Por: Daniel Potes Vargas
Aparece luego una novela “Cóndores no entierran todos los días”, que hace un giro con relación a las dos anteriores, donde la comunidad criminal y la supliciada son como los universos simétricos de la gran historia de la sangre. En esta novela Gustavo Álvarez Gardeazábal, de algún modo cambia los ejes de referencia y el pivote ya no es el doble de la comunidad masacrada y los grupos masacradores, sino que son un eje único, el de León María Lozano, que se hace como la voluntad bíblica sin la cual no se mueve una vida o una muerte en Tuluá. El Cóndor llena el espacio narrativo, batiendo sus alas y generando bataclanes y polvaredas de velorios y cortejos fúnebres.
Remata esta tetralogía de la violencia tulueña una novela fina, de corte psicológico, como toda la producción de su autor. En La noche que no termina, del ilustre jurista Óscar Londoño Pineda, no se desciende a la descripción de la fenomenología genocida u homicida. Rastrea mejor los aires de muerte, terror y soledad que viven los personajes de ambos bandos.
Otra novela no teje la radiografía verbal de Tuluá desde el ángulo cuchillero o balístico, sino desde la soledad de sus niños callejeros. En los marginados, de Jairo Humberto Méndez Soto, se hacen malabarismos de descripción y narración para nombrar de manera literaria el mundo de los gamines o niños abandonados de Tuluá, que deben dormir en las bóvedas del cementerio de Palobonito para escampar en las noches terribles de lluvia. Mi novela Joaquín Castello va y viene de Bogotá a Tuluá. Es un columpio que evita estar en un trapecio y se tira sin red a rememorar voces y susurros de este pueblo que ha amado a sus dementes y a sus reinas de belleza, en especial a Swanda Powell, una rubia pectoralizada que trajeron de Ohio para que desfilara en carroza por la carrera treinta tras haber desfilado en Chillicothe, su tierra, como reina de las industrias lácteas.
Henry Miller hubiese disfrutado con la corte de sus rameras de leyenda, plenas estas barraganas de anécdotas y acrobacias del lecho. La Remeneo, La Tongolele, La Culoetrueno, La Tumba-catres, La Campanita, La Mona Esther, La Camila Giraldo, entre otras brillantes damiselas del placer, llenarían páginas y páginas de un novelista voluptuoso.
Pero no sólo asesinos y cortesanas de pueblo han poblado sus escasas páginas de verdad y las abultadas de su leyenda. También eruditos como German Cardona Cruz o polígrafos como Enrique Uribe White, sabios de renombre planetario como Jorge Saúl García Mendieta, han aumentado con brillo y luz su historia.
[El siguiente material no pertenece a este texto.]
(** With side effects, an attempt posts at most once unless a redirect is refused late. *)
Lemma attempt_one sid method a st : is_method_safe_for_fanout method = false -> no_late_refusal a ->
  one_post sid st (snd (do_relay_once_with parse sid method a st)).
Proof.
  intros Hm Hl. unfold do_relay_once_with, h2_relay_request.
  destruct (h2_disabled st || negb (a_ready a)); [apply via_h1_one|].
  destruct (a_h2 a 0%nat) as [status hdrs body|e sent] eqn:E0.
  - unfold note_post, executed, is_h2_fronting_refusal_status. destruct (Z.eqb_spec status 421) as [->|Hne]; cbn [negb].
    + rewrite follow_final by done. exact (via_h1_one sid a (disable_h2 st)).
    + destruct (follow 5 (a_h2 a) 1 status hdrs body) as [s' h' b'|e' sent'] eqn:Ef.
      * destruct (Z.eqb_spec s' 421) as [->|_]; [by destruct (Hl _ _ _ _ _ _ E0 Hne Ef)|].
        right. rewrite finish_posts. done.
      * rewrite Hm. by right.
  - destruct sent; unfold note_post, executed; [apply via_h1_one|]. rewrite Hm. by right.
Qed.

Lemma set_fr_posts f st : posts (set_fr f st) = posts st.
Proof. done. Qed.

Lemma once_one method a st : is_method_safe_for_fanout method = false -> no_late_refusal a ->
  exists sid, one_post sid st (snd (do_relay_once parse method a st)).
Proof.
  intros Hm Hl. unfold do_relay_once. destruct (next_script_id (a_now a) (fr st)) as [[sid|] f]; [|exists []; by left].
  exists sid. exact (attempt_one sid method a (set_fr f st) Hm Hl).
Qed.

(** Claim C16: how often a request with side effects is executed.  As long as no redirect is
    refused with a 421, a request whose method is not safe is never fanned out and each of
    its two attempts reaches at most one deployment, once; a second attempt is made only
    after an error that is not marked; and when the POST fails over HTTP/2 after it may
    have been sent, the request is executed at most once and its error is returned. *)
Theorem unsafe_request_posts (parallel_relay : nat) (method : str) (net : Network) (st : RelayState)
    (Hmethod : is_method_safe_for_fanout method = false)
    (Hfirst : no_late_refusal (n_first net)) (Hsecond : no_late_refusal (n_second net)) :
  let '(r, st') := do_relay_with_retry parse parallel_relay method net st in
  let '(r1, st1) := do_relay_once parse method (n_first net) st in
  (exists sid1 sid2, one_post sid1 st st1 /\ one_post sid2 st1 st')
  /\ (match r1 with Err e => is_retryable e | _ => false end = false -> st' = st1)
  /\ (forall e sid f, next_script_id (a_now (n_first net)) (fr st) = (Some sid, f) ->
        h2_disabled st = false -> a_ready (n_first net) = true -> a_h2 (n_first net) 0%nat = RtErr e SentMaybe ->
        r = Err e /\ posts st' = posts st ++ [sid]).
Proof.
  unfold do_relay_with_retry. rewrite Hmethod, andb_false_r.
  destruct (do_relay_once parse method (n_first net) st) as [r1 st1] eqn:E1.
  destruct (once_one method (n_first net) st Hmethod Hfirst) as (sid1 & H1). rewrite E1 in H1. cbn [snd] in H1.
  assert (forall e sid f, next_script_id (a_now (n_first net)) (fr st) = (Some sid, f) ->
    h2_disabled st = false -> a_ready (n_first net) = true -> a_h2 (n_first net) 0%nat = RtErr e SentMaybe ->
    r1 = Err (FNonRetryable e) /\ posts st1 = posts st ++ [sid]) as Hmaybe.
  { intros e sid f Hn Hd Hr Hh. unfold do_relay_once, do_relay_once_with, h2_relay_request in E1.
    rewrite Hn in E1. cbn [h2_disabled set_fr] in E1. rewrite Hd, Hr, Hh, Hmethod in E1. cbn [orb negb] in E1.
    injection E1 as <- <-. done. }
  destruct r1 as [b|e|].
  - split_and!; [exists sid1, []; split; [done|by left]|done|]. intros e sid f Hn Hd Hr Hh. by destruct (Hmaybe e sid f Hn Hd Hr Hh).
  - destruct (is_retryable e) eqn:Er; cbn [negb].
    + destruct (once_one method (n_second net) st1 Hmethod Hsecond) as (sid2 & H2).
      destruct (do_relay_once parse method (n_second net) st1) as [r2 st2]. cbn [snd] in H2.
      split_and!; [by exists sid1, sid2|done|]. intros e' sid f Hn Hd Hr Hh.
      destruct (Hmaybe e' sid f Hn Hd Hr Hh) as [[= ->] _]. done.
    + split_and!; [exists sid1, []; split; [done|by left]|done|]. intros e' sid f Hn Hd Hr Hh.
      destruct (Hmaybe e' sid f Hn Hd Hr Hh) as [[= ->] Hp]. done.
  - split_and!; [exists sid1, []; split; [done|by left]|done|]. intros e sid f Hn Hd Hr Hh. by destruct (Hmaybe e sid f Hn Hd Hr Hh).
Qed.
End Once.
(* ===== verification/Updates.v ===== *)
(** * src/update_check.rs and src/update_apply.rs: updates

    What is offered: the version order, the asset that fits the running build, and the answer
    of the release API.  How it is fetched: redirects, with the exchange with one host as a
    parameter.  How it is applied on Linux: download, signature, the binary in the archive,
    the file next to the executable, and the swap, now or at the next start.

    minisign, the archive formats, serde_json and the network are parameters.  The file system
    is a map from resolved paths, without symbolic links; a write or a copy that fails part
    way leaves what it has written.  The archive and its signature are written to a temporary
    directory before anything is checked; the directory that the archive is unpacked into is
    not a part of the map. *)

From stdpp Require Import prelude gmap.
From S2P Require Import Prelude RustStr Frame HttpText RelayJson ExitNode CertTrust.
#[local] Open Scope Z_scope.

(** ** Versions *)

Definition version_parts (v : str) : list str := split_by (fun c => (c =? 46) || (c =? 45)) v.
(* ===== verification/OAuthFlow.v ===== *)
(** * src/drive_oauth.rs and the relay's command line: signing in

    The texts of the OAuth flows: form bodies, the authorization URL, the callback; the
    answers of the endpoints; the device-code flow of rahgozar-drive-relay, with the
    configuration it writes (drive-relay/src/main.rs, lib.rs, config.rs).

    form_urlencoded, serde_json's parser, SHA-256 and the HTTP client are parameters; the
    fields of an answer are read here as serde's derived code reads them. *)

From stdpp Require Import prelude.
From S2P Require Import Prelude RustStr Frame HttpText RelayJson Token RoutingRules.
#[local] Open Scope Z_scope.

(** ** Forms *)

(** The encoding of a name or value in a form. *)
Class FormEncode := { form_encode : str -> str }.

(** [Serializer::append_pair], then [finish] *)
Fixpoint form `{!FormEncode} (pairs : list (str * str)) : str :=
  match pairs with
  | [] => []
  | [(k, v)] => form_encode k ++ [61] ++ form_encode v
  | (k, v) :: pairs => form_encode k ++ [61] ++ form_encode v ++ [38] ++ form pairs
  end.

Definition DRIVE_FILE_SCOPE : str := lit "https://www.googleapis.com/auth/drive.file".
Definition DEVICE_CODE_GRANT_TYPE : str := lit "urn:ietf:params:oauth:grant-type:device_code".
Definition AUTH_ENDPOINT : str := lit "https://accounts.google.com/o/oauth2/v2/auth".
Legiones de poetas le han cantado, al lado de los forasteros como Fernando Charry Lara, Ítalo Balmes Peña Bejarano, Escolástico Escobar Lozano, Federico García Castro, Néstor Grajales López y Óscar Londoño Pineda, le han alabado sus glorias con mayor o menor calidad poética.
Monografistas como Joaquín Paredes Cruz, Carlos Eduardo Escobar Quintero, Guillermo E. Martínez Martínez, Ómar Franco Duque, Guillermo E. Martínez Núñez, Carlo Ochoa Martínez, Olmedo Gómez Trujillo y Urbano Campo, han descrito sus capítulos de esplendor y miseria humana y política.
La oración por Tuluá la hizo Luis Enrique Romero Soto, nacido en esta tierra de juristas, de vates de alta calidad como Ómar Ortiz Forero y de cronistas atípicos como Walter Mondragón López. Tierra de pintores, de músicos y cantantes que hacen relación de sus bondades, inventario de sus dones. Claroscuro de riquezas y vilezas. Lo mejor de Tuluá sigue siendo la alegría y hospitalidad de sus nativos y lo peor, el no saber hacia dónde va porque los políticos no la dejan ver. Sobre su nombre hay mil leyendas y disparates, pero también abundan las verdades, entre las cuales destaca la de su enorme capacidad de enamorar sin condiciones a sus hijos y a los que tienen la extraña suerte de llegar a sus tierras, a las orillas de su río pardo, fresco y milenario.
Como en la frase del autor de “Cóndores no entierran todos los días”, la historia de Tuluá no la han escrito sus historiadores, que en sentido crítico nunca los ha tenido, sino sus novelistas, cuentistas y poetas. Y hasta mejor será así, ya que más que cifras hay relatos y más que estadísticas hay cantos a su vida y a su tierra.